Sun 30 Jul 2023 20:48
We managed to do a couple of days rock climbing and caving on Makatea. It was really special, over 100 sport climbing routes, not a soul in sight. Beautiful limestone cliffs reaching up from the coral reefs 100m high to the table top plateau. There was also an amazing but fairly terrifying via ferrata which we braved and loved.
We met some really nice folk who showed us around and took us into the huge cave system with crystal clear water that you can dive down further than your torch could reach. Most of this system is still yet to be explored by divers.
We had a good look around the old mining town, the remains of unbelievable infrastructure. Essentially they hand dug holes down into the rocks across the island to harvest the phosphate. There are over a million holes, some up to 40m deep. There were old railways, steam trains and massive machinery just left to decay. The old town has almost all been reclaimed by the jungle. The old photos show an enormous iron bridge with a crane that stretched out to sea in order to load the ships whilst they were tied to a buoy. It was clearly impossible to built a proper dock.
On the second day we got dropped off at the climbing route on the NE side and left with a couple of bikes to cycle back to the boat on. The rock had formed this natural terrace below the main walls for which you could walk along above the crashing waves. A truly special place to climb.
We set off the next day for Tahiti about 125nm to the SW. we were slow with the wind on the beam and not having access to the main sail. We eventually arrived around midday, and then our next problem occurred. We turned the engine on, started fine and then the revs kept dropping, suggesting a fuel problem. We cleaned out the stand pipe, there was some muck in it so we presumed that to be the problem, but it wasn’t. As we were drifting closer to the coral reefs of Tahiti we decided to bypass the fuel system and connect the proximal most fuel pipe to a jerry can of diesel to get us in through the reefs and to safety. That seemed to work fine so there must have been a fuel problem somewhere along the line.
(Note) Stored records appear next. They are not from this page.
Lemma has_clear type k : 0 <= k -> has (Z.land type (Z.lnot ZEROPAD)) (2 ^ k) = negb (k =? 0) && has type (2 ^ k).
Proof.
  intros Hk. rewrite !has_bit by done. rewrite Z.land_spec, Z.lnot_spec by done. unfold ZEROPAD.
  change 1 with (2 ^ 0). rewrite Z.pow2_bits_eqb by done. rewrite (Z.eqb_sym 0). apply andb_comm.
Qed.

Lemma has_pad type : has type (ZEROPAD + LEFT) = has type ZEROPAD || has type LEFT.
Proof.
  unfold has. change (ZEROPAD + LEFT) with (Z.lor ZEROPAD LEFT). rewrite Z.land_lor_distr_r.
  pose proof (Z.lor_eq_0_iff (Z.land type ZEROPAD) (Z.land type LEFT)).
  destruct (Z.eqb_spec (Z.lor (Z.land type ZEROPAD) (Z.land type LEFT)) 0), (Z.eqb_spec (Z.land type ZEROPAD) 0),
    (Z.eqb_spec (Z.land type LEFT) 0); tauto.
Qed.

(** The sign and the prefix. *)
Definition sign_part (num type : Z) : list Z :=
  if has type SIGN then
    if num <? 0 then [45] else if has type PLUS then [43] else if has type SPACE then [32] else []
  else [].

Definition prefix_part (base type : Z) : list Z :=
  if has type SPECIAL then
    if base =? 8 then [48] else if base =? 16 then [48; digit_char (has type LARGE) 33] else []
  else [].

(** The magnitude: signed numbers lose their sign, others are read as unsigned. *)
Definition magnitude (num type : Z) : Z := if has type SIGN then Z.abs num else u32 num.

(** The reference layout: the digits, filled up to the precision with zeros,
    behind sign and prefix, and the whole filled up to the width: on the right
    with blanks, behind the prefix with zeros, or on the left with blanks. *)
Definition layout (num base size precision type : Z) : list Z :=
  let digits := rev (number_digits (has type LARGE) (magnitude num type) base) in
  let body := replicate (Z.to_nat (precision - Z.of_nat (length digits))) 48 ++ digits in
  let head := sign_part num type ++ prefix_part base type in
  let fill c := replicate (Z.to_nat (size - Z.of_nat (length head + length body))) c in
  if has type LEFT then head ++ body ++ fill 32
  else if has type ZEROPAD then head ++ fill 48 ++ body
  else fill 32 ++ head ++ body.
We headed into marina Papette which weren’t really answering the radio but there were loads of spaces so we just went in and tied up. About 20seconds later an enormous catamaran turned up and said we were in his space! So off we went to the other marina about 5 miles away. They were also full but the riggers who we had booked in with sorted us a mooring for the next day so we dropped the hook just outside the marina. Exhausted and deflated with yet another thing to fix, we decided to go ashore for what would be the first proper civilised bar/restaurant in months. Delicious cold IPA on tap and pizzas went down a treat!
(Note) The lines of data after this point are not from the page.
Lemma run_timer_list_ok n fuel : forall w T nx P J w' log,
  rep w T nx P -> before T nx -> -1 <= J - T < 2 ^ 31 -> run_timer_list n fuel fn w (u32 J) = Some (w', log) ->
  exists nx' P' alog, log = wrap alog /\ rep w' (J + 1) nx' P' /\ before (J + 1) nx' /\
    Forall (fun p => T <= p.2 <= J) alog /\ abs_run fn T P alog (J + 1) P'.
Proof.
  induction n as [|n IH]; intros w T nx P J w' log Hr Hb HJ; cbn [run_timer_list].
  all: rewrite (g_jiffies _ _ _ (r_gears _ _ _ _ Hr)), jiffies_ahead by lia; destruct (Z.ltb_spec (J - T) 0) as [E|E].
  1,3: intros [= <- <-]; assert (J + 1 = T) as -> by lia; exists nx, P, []; split_and!; try done; constructor.
  { done. }
  destruct (tick fuel fn w) as [[w1 log1]|] eqn:E1; [|done]. cbn [mbind option_bind].
  destruct (run_timer_list n fuel fn w1 (u32 J)) as [[w2 log2]|] eqn:E2; [|done]. cbn. intros [= <- <-].
  destruct (tick_ok _ _ _ _ _ _ _ Hr Hb E1) as (nx1 & P1 & alog1 & -> & T1 & T2 & T3 & T4).
  destruct (IH w1 (T + 1) nx1 P1 J w2 log2 T1 T2 ltac:(lia) E2) as (nx2 & P2 & alog2 & -> & R1 & R2 & R3 & R4).
  exists nx2, P2, (alog1 ++ alog2). split_and!; [|done..| |].
  - unfold wrap. by rewrite map_app.
  - apply Forall_app. split; [eapply Forall_impl; [exact T3|]; cbn; intros; lia|eapply Forall_impl; [exact R3|]; cbn; intros; lia].
  - by apply T4.
Qed.

End run.

(** ** The functions are called in the order of time *)

Lemma abs_run_times fn T P log T' P' :
  abs_run fn T P log T' P' -> Forall (fun p => T <= p.2) log /\ StronglySorted (fun p q => p.2 <= q.2) log.
Proof.
  induction 1 as [T P|T P t log T' P' Ht _ [IH1 IH2]|T P log T' P' Hd _ [IH1 IH2]].
  - split; constructor.
  - split; constructor; cbn; try done; lia.
  - split; [|done]. eapply Forall_impl; [exact IH1|]. cbn. lia.
Qed.

(** ** Functions that set timers for later

    The function of a timer may remove any timer, or set one, its own too, for a tick
    that lies beyond the current jiffy. *)

Definition late (T J : Z) (op : timer_op) : Prop :=
  match op with Mod _ e => exists d, e = u32 d /\ J < d < T + 2 ^ 31 | Del _ => True end.

Definition op_timer (op : timer_op) : Z := match op with Mod t _ | Del t => t end.

(** The timers due by jiffy [J]. *)
Definition soon (J : Z) (P : gmap Z Z) : gmap Z Z := filter (fun p => p.2 <= J) P.

Lemma late_op_ok T J op : late T J op -> op_ok op.
Proof. destruct op; [|done]. intros (d & -> & _). apply Z.mod_pos_bound. lia. Qed.

Lemma due_later T d : T <= d < T + 2 ^ 31 -> due T (u32 d) = d.
Proof.
  intros H. unfold due, u32. rewrite Zminus_mod_idemp_l, Z.mod_small by lia. destruct (Z.ltb_spec (d - T) (2 ^ 31)); lia.
Qed.

Lemma soon_lookup J P t d : soon J P !! t = Some d <-> P !! t = Some d /\ d <= J.
Proof. apply map_lookup_filter_Some. Qed.

Lemma soon_size J P Q : (forall t d, d <= J -> Q !! t = Some d -> P !! t = Some d) -> (size (soon J Q) <= size (soon J P))%nat.
Proof.
  intros H. apply map_subseteq_size, map_subseteq_spec. intros t d [Hd Hj]%soon_lookup. apply soon_lookup. split; [by apply H|done].
Qed.

Lemma soon_delete J P Q t T :
  P !! t = Some T -> T <= J -> (forall x d, d <= J -> Q !! x = Some d -> delete t P !! x = Some d) ->
  (size (soon J Q) < size (soon J P))%nat.
Proof.
  intros Ht HT H. assert (soon J P !! t = Some T) as Hs by (by apply soon_lookup).
  assert (Q' : (size (soon J Q) <= size (delete t (soon J P)))%nat).
  { apply map_subseteq_size, map_subseteq_spec. intros x d [Hd Hj]%soon_lookup.
    specialize (H x d Hj Hd). apply lookup_delete_Some in H as [Hne H]. apply lookup_delete_Some. split; [done|]. by apply soon_lookup. }
  rewrite map_size_delete, Hs in Q'. cbn in Q'.
  assert (size (soon J P) <> 0%nat) by (intros E%map_size_empty_inv; rewrite E, lookup_empty in Hs; done). lia.
Qed.

Section late.
Context (fn : Z -> list timer_op) (T0 J : Z) (Hl : forall t, Forall (late T0 J) (fn t)).

Lemma late_ok t : Forall op_ok (fn t).
Proof. eapply Forall_impl; [apply Hl|]. apply late_op_ok. Qed.

(** What an operation leaves pending was pending, or is set for later. *)
Lemma abs_ops_late T ops : T0 <= T <= J -> Forall (late T0 J) ops -> forall P x d,
  fold_left (abs_op T) ops P !! x = Some d -> P !! x = Some d \/ Mod x (u32 d) ∈ ops /\ J < d.
Proof.
  intros HT. induction 1 as [|op ops Hop _ IH]; intros P x d Hd; [by left|]. cbn in Hd.
  destruct (IH _ _ _ Hd) as [H|[H ?]]; [|right; split; [by right|done]]. destruct op as [t e|t]; cbn in H.
  - destruct Hop as (d' & -> & Hd'). rewrite due_later in H by lia.
    apply lookup_insert_Some in H as [[<- <-]|[_ H]]; [right; split; [left|lia]|by left].
  - apply lookup_delete_Some in H as [_ H]. by left.
Qed.

Lemma abs_ops_same T x ops : Forall (fun op => op_timer op <> x) ops -> forall P, fold_left (abs_op T) ops P !! x = P !! x.
Proof.
  induction 1 as [|op ops Hop _ IH]; intros P; [done|]. cbn. rewrite IH. destruct op; cbn in *; [by apply lookup_insert_ne|by apply lookup_delete_ne].
Qed.

Lemma abs_ops_soon T ops P x d : T0 <= T <= J -> Forall (late T0 J) ops -> d <= J ->
  fold_left (abs_op T) ops P !! x = Some d -> P !! x = Some d.
Proof. intros HT Ho Hd [H|[_ H]]%abs_ops_late; [done|lia|done..]. Qed.

(** The functions called are those of timers that were pending, each once; what is
    pending at the end was so before or was set by one of them. *)
Lemma abs_run_old T P log T' P' :
  abs_run fn T P log T' P' -> T0 <= T -> Forall (fun p => p.2 <= J) log ->
  NoDup log.*1 /\ (forall x d, (x, d) ∈ log -> P !! x = Some d) /\
  forall x d, P' !! x = Some d -> P !! x = Some d \/ exists y dy, (y, dy) ∈ log /\ Mod x (u32 d) ∈ fn y /\ J < d.
Proof.
  induction 1 as [T P|T P t log T' P' Ht Hrun IH|T P log T' P' Hd _ IH]; intros HT Hj.
  - split_and!; [constructor|by intros ? ? ?%not_elem_of_nil|by left].
  - apply Forall_cons in Hj as [Hjt Hj]. cbn in Hjt. destruct (IH HT Hj) as (IH1 & IH2 & IH3). rewrite Forall_forall in Hj.
    assert (Hold : forall x d, (x, d) ∈ log -> delete t P !! x = Some d).
    { intros x d Hx. eapply (abs_ops_soon T (fn t)); [lia|apply Hl|by apply (Hj (x, d))|by apply IH2]. }
    split_and!.
    + cbn. constructor; [|done]. intros ([x d] & -> & Hx)%list_elem_of_fmap. specialize (Hold _ _ Hx). cbn in Hold.
      by rewrite lookup_delete_eq in Hold.
    + intros x d [[= -> ->]|Hx]%elem_of_cons; [done|]. apply Hold in Hx. by apply lookup_delete_Some in Hx as [_ ?].
    + intros x d [Hx|(y & dy & Hy & Hm)]%IH3; [|right; exists y, dy; split; [by right|done]].
      destruct (abs_ops_late T (fn t) ltac:(lia) (Hl t) _ _ _ Hx) as [[_ ?]%lookup_delete_Some|Hm]; [by left|right].
      exists t, T. split; [left|done].
  - apply IH; [lia|done].
Qed.

(** A timer that no function called up to its tick changes is called, or stays. *)
Lemma abs_run_kept T P log T' P' :
  abs_run fn T P log T' P' -> T0 <= T -> (forall x d, P !! x = Some d -> T <= d) -> Forall (fun p => p.2 <= J) log ->
  forall x d, P !! x = Some d -> (forall y dy, (y, dy) ∈ log -> dy <= d -> Forall (fun op => op_timer op <> x) (fn y)) ->
  (x, d) ∈ log \/ P' !! x = Some d.
Proof.
  induction 1 as [T P|T P t log T' P' Ht Hrun IH|T P log T' P' Hd _ IH]; intros HT Hlow Hj x d Hx Hun.
  - by right.
  - apply Forall_cons in Hj as [Hjt Hj]. cbn in Hjt. destruct (decide (t = x)) as [<-|Hne].
    + left. rewrite Ht in Hx. injection Hx as ->. left.
    + destruct (IH HT) with (x := x) (d := d) as [H|H].
      * intros y dy [[_ Hy]%lookup_delete_Some|[_ ?]]%abs_ops_late; [by eapply Hlow|lia|lia|apply Hl].
      * done.
      * rewrite abs_ops_same, lookup_delete_ne by first [done|eapply Hun; [left|by eapply Hlow]]. done.
      * intros y dy Hy. apply Hun. by right.
      * left. by right.
      * by right.
  - apply IH; try done; [lia|]. intros y dy Hy. specialize (Hd y dy Hy). lia.
Qed.

Lemma run_slot_ends fuel : forall w T nx P,
  T0 <= T <= J -> rep w T nx P -> (size (soon J P) <= fuel)%nat -> exists r, run_slot fuel fn w = Some r.
Proof.
  induction fuel as [|fuel IH]; intros w T nx P HT Hr Hs; cbn [run_slot].
  all: destruct (vec w 0 (index w 0)) as [|t l] eqn:El; [by eexists|].
  all: assert (P !! t = Some T) as Ht by (eapply slot_head; [done|rewrite El; set_solver]).
  { assert (size (soon J P) = 0%nat) as E%map_size_empty_inv by lia.
    assert (soon J P !! t = Some T) as H by (apply soon_lookup; split; [done|lia]). by rewrite E, lookup_empty in H. }
  pose proof (del_timer_rep w T nx P t Hr) as Hd. unfold del_timer in Hd. destruct (detach_timer w t) as [r w1].
  destruct Hd as [_ Hd]. cbn [snd]. pose proof (run_ops_rep (fn t) _ _ _ _ Hd (late_ok t)) as Hf.
  destruct (IH _ _ _ _ HT Hf) as [[w3 log3] ->]; [|by eexists].
  enough (size (soon J (fold_left (abs_op T) (fn t) (delete t P))) < size (soon J P))%nat by lia.
  eapply soon_delete; [done|lia|]. intros x d Hx. by apply abs_ops_soon.
Qed.

Lemma tick_ends fuel w T nx P : T0 <= T <= J ->
  rep w T nx P -> before T nx -> (size (soon J P) <= fuel)%nat -> exists r, tick fuel fn w = Some r.
Proof.
  intros HT Hr Hb Hs. unfold tick.
  assert (exists nx', rep (if index w 0 =? 0 then cascade_loop (Z.to_nat (NOOF_TVECS - 1)) w 1 else w) T nx' P) as (nx' & Hr').
  { rewrite (g_index0 _ _ _ (r_gears _ _ _ _ Hr)). destruct (Z.eqb_spec (T mod 256) 0) as [E|E]; [|by exists nx].
    destruct (cascade_loop_ok 4 1 w T nx P Hr) as (nx' & ? & _); [|done..|by exists nx'].
    split; [lia|]. intros m Hm. apply Hb. lia. }
  destruct (run_slot_ends fuel _ _ _ _ HT Hr' Hs) as [[w1 log1] ->]. by eexists.
Qed.

Lemma run_timer_list_ends n fuel : forall w T nx P,
  T0 <= T -> rep w T nx P -> before T nx -> -1 <= J - T < 2 ^ 31 -> J - T < Z.of_nat n -> (size (soon J P) <= fuel)%nat ->
  exists r, run_timer_list n fuel fn w (u32 J) = Some r.
Proof.
  induction n as [|n IH]; intros w T nx P HT Hr Hb HJ Hn Hs; cbn [run_timer_list].
  all: rewrite (g_jiffies _ _ _ (r_gears _ _ _ _ Hr)), jiffies_ahead by lia; destruct (Z.ltb_spec (J - T) 0) as [E|E]; [by eexists|].
  { lia. }
  destruct (tick_ends fuel w T nx P ltac:(lia) Hr Hb Hs) as [[w1 log1] E1]. rewrite E1. cbn [mbind option_bind].
  destruct (tick_ok fn late_ok _ _ _ _ _ _ _ Hr Hb E1) as (nx1 & P1 & alog1 & -> & T1 & T2 & T3 & T4).
  specialize (T4 [] (T + 1) P1 (abs_stop fn (T + 1) P1)). rewrite app_nil_r in T4.
  assert ((size (soon J P1) <= size (soon J P))%nat).
  { apply soon_size. intros t d Hd Ht. destruct (abs_run_old _ _ _ _ _ T4 HT) as (_ & _ & H).
    - eapply Forall_impl; [exact T3|]. cbn. lia.
    - destruct (H t d Ht) as [?|(_ & _ & _ & _ & ?)]; [done|lia]. }
  destruct (IH w1 (T + 1) nx1 P1 ltac:(lia) T1 T2 ltac:(lia) ltac:(lia) ltac:(lia)) as [[w2 log2] ->]. by eexists.
Qed.

End late.

(** ** The wheel and the timers it holds *)

(** Between ticks: the wheel holds the pending timers [P] at tick [T]. *)
Definition represents (w : wheel) (T : Z) (P : gmap Z Z) : Prop := exists nx, rep w T nx P /\ before T nx.

(** All is zero at start of day. *)
Definition wheel_init : wheel := Wheel 0 (fun _ => 0) (fun _ _ => []) (fun _ => 0) (fun _ => false).

Lemma wheel_init_ok : represents wheel_init 0 ∅.
Proof.
  exists (fun _ => 0). split; [|intros n Hn; pose proof (sh_pos n); lia]. split; [|split|].
  - split; try done; intros n Hn; pose proof (sh_pos n); cbn; lia.
  - intros n i t []%not_elem_of_nil.
  - intros t d Hd. by rewrite lookup_empty in Hd.
  - intros n i n' i' t []%not_elem_of_nil.
  - constructor.
  - done.
Qed.

(** C30: the timer wheel implements a set of timers with due dates.  It starts
    empty; [add_timer] adds a timer that is not pending (due at once when it lies
    in the past), [mod_timer] sets one whether it is pending or not, [del_timer]
    removes it and tells whether it was pending; and [run_timer_list], whatever
    the functions of the timers do with timers, behaves like the abstract
    machine: it calls the function of a pending timer exactly at the tick it is
    due, which makes the timer inactive, leaves a tick only when nothing is due
    any more, and ends behind the current jiffy.  Ticks wrap around at 2^32. *)
Theorem timer_wheel_refines :
  represents wheel_init 0 ∅ /\
  (forall w T P t, represents w T P -> P !! t = None -> represents (add_timer w t) T (<[t := due T (expires w t)]> P)) /\
  (forall w T P t e, represents w T P -> 0 <= e < 2 ^ 32 -> represents (mod_timer w t e) T (<[t := due T e]> P)) /\
  (forall w T P t, represents w T P ->
     (del_timer w t).1 = bool_decide (is_Some (P !! t)) /\ represents (del_timer w t).2 T (delete t P)) /\
  (forall fn n fuel w T P J w' log,
     (forall t, Forall op_ok (fn t)) -> represents w T P -> -1 <= J - T < 2 ^ 31 ->
     run_timer_list n fuel fn w (u32 J) = Some (w', log) ->
     exists P' alog, log = wrap alog /\ abs_run fn T P alog (J + 1) P' /\ represents w' (J + 1) P').
Proof.
  split_and!.
  - exact wheel_init_ok.
  - intros w T P t (nx & Hr & Hb) Ht. exists nx. split; [|done]. by apply add_timer_rep.
  - intros w T P t e (nx & Hr & Hb) He. exists nx. split; [|done]. by apply mod_timer_rep.
  - intros w T P t (nx & Hr & Hb). pose proof (del_timer_rep w T nx P t Hr) as Hd. destruct (del_timer w t) as [ret w'].
    destruct Hd as [-> Hd]. split; [done|]. by exists nx.
  - intros fn n fuel w T P J w' log Hfn (nx & Hr & Hb) HJ Hrun.
    destruct (run_timer_list_ok fn Hfn n fuel w T nx P J w' log Hr Hb HJ Hrun) as (nx' & P' & alog & H1 & H2 & H3 & _ & H4).
    exists P', alog. split_and!; [done..|]. by exists nx'.
Qed.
The next morning we tied up along side in the marina, the first since Panama. It felt very strange just stepping off the boat onto land. The riggers were there to greet us and had the rig checked, tuned and the D1’s replaced by lunch time. Really great guys! So now with the mast secured we had to tackle the fuel problem.
We took the whole system apart, blew and sucked fuel through every pipe until we felt it was good. We ran it up for a while and all seemed well again.
The next day we did some towing with the foils in a wave outside one of the passes and then headed into town on the bus. We collected the parts for the autohelm, picked up the old alternator, dropped off the CO2 can to be filled and had a really nice lunch in a typical French restaurant.
The next morning we headed off to go around the SE of the island. Urrgh…the same symptoms again as we motored out! We went back alongside and a nice guy called Luc who was fixing Bens paddle came by to take a look. We have always been suspicious that the fuel pump wasn’t really pulling fuel through fast enough. So we decided to bypass that by connecting a hose to fuel and feed it by gravity…bingo, that worked, so it was most likely the fuel pump.
We took it off and opened it up and there sat a little fuel filter which was as black as the night. We put it back together without the filter and hey presto!
The trouble is that we can’t source one of these filters on the island so it’ll require a bit more head scratching. We do have a Racor filter before the pump and the main engine filter after so we hope that’s enough for now.
Confident at last that we’d worked out the problem, we set off the next day for the SE in less favourable conditions. There was absolutely no wind in the Lee of the island but as we rounded the SW corner we suddenly had 25kts and a big swell on the nose with 15miles left to go and a difficult pass to navigate. We decided to turn around and anchor inside another pass for the night in Baie de Maraa. A delightful spot, we were the only boat there, totally flat calm with not a breath of wind.
Here we fixed the autohelm, hurrah and serviced one of the winches, after we’d done some tow foiling of course.
Think we’ll ditch the plan for the SE and head over to the island of Moorea tomorrow which is 20nm to the NW whilst we await the delivery of our new alternator and various other bits.